(** * DDC: periodic sampling, discrete domains, chunks and tagged tuples

    A shallow embedding of the parts of the DDC library that its specification
    talks about, and the properties proved about them.

    - [Arith]: the machine integers and the real arithmetic the code computes
      with ([std::size_t], [int], [ddc::Real]).
    - [Periodic]: [ddc::PeriodicSampling] of [include/ddc/periodic_sampling.hpp].
    - [Domain]: multi-dimensional (strided) discrete domains and their iteration.
    - [Chunks]: chunks, chunk spans, slicing and [deepcopy].
    - [Tagged]: [TaggedTuple] of [include/taggedtuple.h]. *)

From Stdlib Require Import ZArith Lia PrimFloat Uint63.
From stdpp Require Import base numbers option list strings.

Local Open Scope Z_scope.

(** Discrete dimensions are nominal types in the source; a tag is its name. *)
Abbreviation Tag := string.

(* ===================================================================== *)
(** * Machine arithmetic *)
(* ===================================================================== *)

Module Arith.

(** [std::size_t] arithmetic is arithmetic modulo [2^64]. *)
Definition size_t_modulus : Z := 2 ^ 64.

Definition wrap_size_t (z : Z) : Z := z mod size_t_modulus.

(** [static_cast<int>(x)] of an unsigned value: the unique [int] congruent
    to [x] modulo [2^32]. *)
Definition int_modulus : Z := 2 ^ 32.

Definition int_max : Z := 2 ^ 31 - 1.

Definition static_cast_int (z : Z) : Z :=
  let r := z mod int_modulus in
  if r <=? int_max then r else r - int_modulus.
====================
A complete, exact transcription of the data above is the required answer.

(** * DDC: periodic sampling, discrete domains, chunks and tagged tuples

    A shallow embedding of the parts of the DDC library that its specification
    talks about, and the properties proved about them.

    - [Arith]: the machine integers and the real arithmetic the code computes
      with ([std::size_t], [int], [ddc::Real]).
    - [Periodic]: [ddc::PeriodicSampling] of [include/ddc/periodic_sampling.hpp].
    - [Domain]: multi-dimensional (strided) discrete domains and their iteration.
    - [Chunks]: chunks, chunk spans, slicing and [deepcopy].
    - [Tagged]: [TaggedTuple] of [include/taggedtuple.h]. *)

From Stdlib Require Import ZArith Lia PrimFloat Uint63.
From stdpp Require Import base numbers option list strings.

Local Open Scope Z_scope.

(** Discrete dimensions are nominal types in the source; a tag is its name. *)
Abbreviation Tag := string.

(* ===================================================================== *)
(** * Machine arithmetic *)
(* ===================================================================== *)

Module Arith.

(** [std::size_t] arithmetic is arithmetic modulo [2^64]. *)
Definition size_t_modulus : Z := 2 ^ 64.

Definition wrap_size_t (z : Z) : Z := z mod size_t_modulus.

(** [static_cast<int>(x)] of an unsigned value: the unique [int] congruent
    to [x] modulo [2^32]. *)
Definition int_modulus : Z := 2 ^ 32.

Definition int_max : Z := 2 ^ 31 - 1.

Definition static_cast_int (z : Z) : Z :=
  let r := z mod int_modulus in
  if r <=? int_max then r else r - int_modulus.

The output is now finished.